Non‐invasive UPR monitoring system and its applications in CHO production cultures

Abstract

Unfolded protein response (UPR) is the primary signaling network activated in response to the accumulation of unfolded and/or misfolded protein in the endoplasmic reticulum (ER). The expression of high levels of recombinant proteins in mammalian cell cultures has been linked to the increased UPR. However, the dynamics of different UPR-mediated events and their impact on cell performance and recombinant protein secretion during production remain poorly defined. Here, we have created a non-invasive UPR-responsive, fluorescence-based reporter system to detect and quantify specific UPR-mediated transcriptional activation of different intracellular signaling pathways.
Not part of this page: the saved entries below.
Lemma rebuild_no_bio mem y rs : (forall i b, mem_bio (mem i) <> BioSet b) -> afs_rebuild mem y = Ok rs -> Forall no_bio rs.
Proof.
  intros Hm. unfold afs_rebuild. intros H. enough (R : Forall no_bio [] -> Forall no_bio rs) by by apply R.
  refine (forM_rel (fun a b => Forall no_bio a -> Forall no_bio b) _ _ _ _ _ _ H); [split; [intros ? HA; exact HA|intros ? ? ? HA HB HC; by apply HB, HA]|]. clear H rs.
  intros i rs rs' H Hrs. apply res_bind_Ok in H as (q & Hq & [= <-]). apply Forall_app. split; [done|]. constructor; [|done].
  unfold rebuild_one, init_request in Hq. destruct (mem_ok (mem i)); cbn [negb] in Hq; [|discriminate Hq].
  apply res_bind_Ok in Hq as (o & Ho & Hq). apply res_bind_Ok in Ho as (pages & _ & Ho). destruct (mem_numbers (mem i)) as [[[p1 p2] p3] p4].
  injection Ho as <-. injection Hq as <-. unfold no_bio, bio_set. cbn. destruct (mem_bio (mem i)) as [b| |] eqn:E; [by destruct (Hm i b)|done..].
Qed.

(** The tasks of the requests on the rebuild queue. *)
Definition rebuild_tasks (requests : list afs_map_request) (others : list task) : Prop :=
  Forall2 (fun q o => exists env, o = mk_task env q (Queued true)) requests others.

Lemma rebuild_bystanders rs others : Forall no_bio rs -> rebuild_tasks rs others -> Forall bystander others.
Proof.
  intros Hb H. induction H as [|q o rs others (env & ->) _ IH]; [constructor|]. apply Forall_cons in Hb as [Hq Hb].
  constructor; [by split|by apply IH].
Qed.

(** The instance after the mount. *)
Record mounted (disk : gmap Z (list Z)) x d y : Prop := mk_mounted {
  mt_config : config (priv y) = config (priv x);
  mt_map : afs_map (priv y) = afs_map (priv x);
  mt_sb : super_block (priv y) = super_block (priv x);
  mt_dev : bdev (priv y) = d;
  mt_hash : passphrase_hash y = passphrase_hash x /\ ctx_encoding_type y = AONT_RS;
  mt_ok : volume_ok (priv y);
  mt_data : forall b, 0 <= b < num_blocks (config (priv y)) ->
    exists ts, readable_at (take 16 (passphrase_hash y)) (priv y) b ts (disk !! b);
}.

Lemma remounts fuel kind meta disk x d k ti_len argv : live fuel kind meta disk x -> afs_dtr sha512 x afs_eq_init = Ok d ->
  remount x d k ti_len argv -> exists y requests,
    run_ctr fuel k ti_len argv = Ok (0, Some (y, requests), k_is_64bit k) /\ mounted disk x d y /\
    map block requests = seqZ 0 (num_blocks (config (priv y))) /\ afs_rebuild (k_memory k) y = Ok requests.
Proof.
  intros Hl Hdtr [(args & Eargs & Htype & Epass & Edev) Esz Eal Hmem].
  destruct (dtr_saves fuel kind meta disk x Hl) as (d' & Hdtr' & Hn & Hd & Hlow & Hin & Hsv & Hblk). assert (d' = d) as -> by congruence. clear Hdtr'.
  destruct Hl as [_ [es Hrep] (Hrec & Hu & Hkd) [Hg Hsz] Hh Hmb _]. set (c := priv x) in *.
  assert (Hcall : call fuel kind (passive_fs c) d k ti_len argv args (passphrase_hash x)).
  { constructor; try done; [by rewrite Epass| |by rewrite Esz]. split; [by eapply recognised_below|]. split; [by eapply usable_sects|done]. }
  destruct (geometry_total _ (nr_sects (bdev c)) Hsz) as (cfg' & E & _ & _ & Hnb & Hnc & _ & Hbs). assert (cfg' = config c) as -> by congruence. clear E.
  destruct (ctr_start _ _ _ _ _ _ _ _ _ Hcall) as (v & Hv & ->). rewrite Htype.
  set (cm := start_context k ti_len args (passive_fs c) d v).
  destruct (find_super_block_mounts sha1 sha256 sha512 uninit sb_place sha512_length uninit_length sb_place_ok fuel (set_bdev d c) cm Hin Hsv ltac:(cbn; lia))
    as (w & Hf & Hw).
  { constructor; try done.
    - change (bdev_size (config cm)) with (nr_sects d). change (config (set_bdev d c)) with (config c). by rewrite Hbs.
    - change (build_configuration (config cm) 4 1 = Ok (config c)). rewrite <- Hg, <- Esz, <- Hn. done.
    - apply Hv.
    - apply sb_of_bytes_wf; [by apply Forall_replicate|apply length_replicate]. }
  unfold open_instance. change (TYPE_MOUNT =? TYPE_CREATE) with false. change (TYPE_MOUNT =? TYPE_MOUNT) with true. cbv iota. rewrite Hf. cbn [mbind res_bind Z.eqb negb].
  match goal with |- context [mk_instance ?p _ _ _] => set (cy := p) end. set (y := mk_instance cy (passphrase_hash x) AONT_RS afs_eq_init).
  destruct (rebuild_requests k y) as (rs & Hreb & Hrs); [change (0 <= num_blocks (config c)); lia|exact Hnc|exact Hmem|]. rewrite Hreb. cbn [mbind res_bind]. exists y, rs. split; [done|]. split; [|by split].
  constructor; try done.
  - eapply (opened_volume_ok cy d (instance_size (config c))); try done.
    + change (config cy) with (config c). by rewrite Hn.
    + change (passive_fs cy) with (passive_fs c). change (vector cy) with w. destruct (fresh_fs_wf _ _ v Hu Hv) as (W1 & W2 & W3 & W4).
      destruct Hw as ((Hwok & Hwl & _) & _). change (vector cm) with v in Hwl. unfold fs_wf. by rewrite Hwl.
    + change (passive_fs cy) with (passive_fs c). by eapply usable_sects.
  - intros b Hb. change (0 <= b < num_blocks (config c)) in Hb. exists (es b). change (passphrase_hash y) with (passphrase_hash x). change (priv y) with cy.
    pose proof (represents_readable _ _ _ _ _ b Hrep Hb) as Hr. eapply (readable_frame _ c cy); try done.
    intros q Hs Hq. change (blk cy q) with (blk (set_bdev d c) q). apply Hblk.
    + destruct Hr as [_ Hr]. destruct Hs as [data Ed]. rewrite Ed in Hr. destruct (st_blocks _ _ _ _ Hr) as [Ho _]. by apply (proj1 (Forall_forall _ _) Ho).
    + destruct (meta !! q) as [pg|] eqn:Em; [|done]. destruct (rp_meta _ _ _ _ _ Hrep q pg Em) as (_ & _ & Hni). by destruct (Hni b Hs).
Qed.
We have generated stable antibody-expressing CHO clones containing this UPR responsive system and established FACS-based methods for real-time, continuous monitoring of the endogenous UPR activation in live cultures. The results showed that the UPR activation is dynamically regulated during production culture. The clones differed in their UPR patterns; both the timing and the degree of UPR-induced transcriptional activation were linked to cell performance, such as growth, and viability. In addition, the cell culture environment, such as media composition and osmolarity, significantly impacted endogenous UPR activation. Taken together, these data demonstrate a utility of this UPR monitoring system in recombinant protein production processes and the observations increase our understanding of the critical role of UPR in regulating diverse phenotypes of the cells including growth, survival and recombinant protein secretion under different culture environments and processing conditions.